Ainsi, dans une conversation avec des fonctionnaires à la fin du Forum national sur l’Administration à Diamniadio, il déclarait sans ambages : «L’Etat va harmoniser le système de rémunération de ses employés, dans le souci de corriger les inégalités entre plusieurs secteurs d’activité, en matière de traitement salarial.» «Une décision sera prise pour tout remettre à plat. A un moment donné, il faudra tout harmoniser pour avoir une administration qui marche à la même vitesse», lançait-il. Il poursuivit son ndëpp (c’en était un) en ces termes : «Une administration ne peut pas avoir des corps super-privilégiés et d’autres complètement sacrifiés.»
Et le président-politicien, comme il ne savait rien de tout cela, de se lancer dans une tentative de justifier la situation qu’il donnait l’impression de déplorer. Voici l’argument facile, qui ne le dédouane pas du tout : «L’inégalité de traitement des salaires dans l’administration est une situation malheureuse dont nous avons hérité. Certaines catégories ont des avantages que d’autres n’ont pas, tout en ayant les mêmes profils et les mêmes ressources.» Il révèle enfin «l’audit commandité par le gouvernement dans le but d’équilibrer le système de rémunération des employés du secteur public».
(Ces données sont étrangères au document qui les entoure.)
(** C8 (as amended).  When [clearAll] returns, the storage holds no key
    with the week prefix and no wage key, every other key is as before,
    the wage in memory is 0, and the week is seven days from the present
    week's Monday, each with one blank entry, total 0 and time-range
    mode.  The effects that run after it then store that empty week
    again under the present Monday's key, and store the wage 0 under the
    wage key when the wage was not 0 before; no other week key comes
    back. *)
Theorem clearAll_result {host : Host} (w : World) :
  let monday := getMonday (TimeValue now) in
  (forall k, storage (clearAll w) !! k
             = if (String.prefix TIMESHEET_PREFIX k || String.eqb k WAGE_KEY)%bool
               then None else storage w !! k)
  /\ state (clearAll w) = mkState monday (ofWeek (emptyWeek monday)) zero
  /\ map (fun d => (entries d, totalHours d, useDirectHours d)) (emptyWeek monday)
     = replicate 7 ([blankEntry], zero, false)
  /\ map date (emptyWeek monday)
     = map (fun i => dayOfWeekFrom monday (Z.of_nat i)) (seq 0 7)
  /\ exists key w2,
       getLocalStorageKey monday = inr key
       /\ String.prefix TIMESHEET_PREFIX key = true
       /\ clearAllSettled w = inr w2
       /\ state w2 = state (clearAll w)
       /\ alerts w2 = alerts w
       /\ forall k, storage w2 !! k
            = if String.eqb k key
              then Some (JSON_stringify (VArr (ofWeek (emptyWeek monday))))
              else if String.eqb k WAGE_KEY
                   then (if decide (hourlyWage (state w) = zero) then None
                         else Some (numberText zero))
                   else if String.prefix TIMESHEET_PREFIX k then None
                        else storage w !! k.
Proof.
  intros monday.
  split; [apply lookup_clearAll|]. split; [reflexivity|].
  split; [reflexivity|]. split; [reflexivity|].
  unfold monday. rewrite getMonday_value.
  set (m := ofLocal (mondayOf (localDay now)) 0).
  destruct (getLocalStorageKey_prefix m) as [key [Hkey [Hpre Hwage]]].
  assert (Hst : state (clearAll w)
                = mkState (TimeValue m) (ofWeek (emptyWeek (TimeValue m))) zero).
  { unfold clearAll. cbn [state]. rewrite getMonday_value. reflexivity. }
  injection Hkey as <-.
  set (key := TIMESHEET_PREFIX +:+ List.nth 0 (split "T"%char (toISOString m)) ""%string) in *.
  exists key. unfold clearAllSettled. rewrite Hst.
  rewrite loadWeek_cleared. cbn [bind].
  rewrite (saveWeek_emptyWeek m zero _ _ eq_refl). cbn [bind selectedMonday hourlyWage].
  rewrite (saveWeek_emptyWeek m zero _ _ eq_refl). cbn [bind ret].
  eexists. split; [reflexivity|]. split; [exact Hpre|].
  split; [reflexivity|]. split; [reflexivity|]. split; [reflexivity|].
  intros k. cbn [storage]. rewrite lookup_insert.
  destruct (String.eqb_spec k key) as [->|Hk].
  { rewrite decide_True by reflexivity. reflexivity. }
  assert (Hk' : key <> k) by (intros E; apply Hk; symmetry; exact E).
  rewrite decide_False by exact Hk'.
  destruct (decide (hourlyWage (state w) = zero)) as [Hw|Hw].
  - rewrite lookup_insert_ne by exact Hk'. rewrite lookup_clearAll.
    destruct (String.eqb k WAGE_KEY); [rewrite orb_true_r|rewrite orb_false_r];
      reflexivity.
  - unfold saveWage. cbn [hourlyWage]. rewrite lookup_insert.
    destruct (String.eqb_spec k WAGE_KEY) as [->|Hkw].
    + rewrite decide_True by reflexivity. reflexivity.
    + rewrite decide_False by congruence.
      rewrite lookup_insert_ne by exact Hk'. rewrite lookup_clearAll.
      destruct (String.eqb_spec k WAGE_KEY) as [->|_]; [contradiction|].
      rewrite orb_false_r. reflexivity.
Qed.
Dans ma prochaine contribution, je passerai largement en revue cette fameuse profession de foi, si on peut l’appeler ainsi. En attendant, je renvoie le lecteur à mes contributions précédentes, particulièrement à celle du mardi 6 février 2018. Il se rendra déjà compte que nos gouvernants se couvrent, depuis sept ans, du manteau peu honorable de la fourberie, de l’hypocrisie et du mensonge.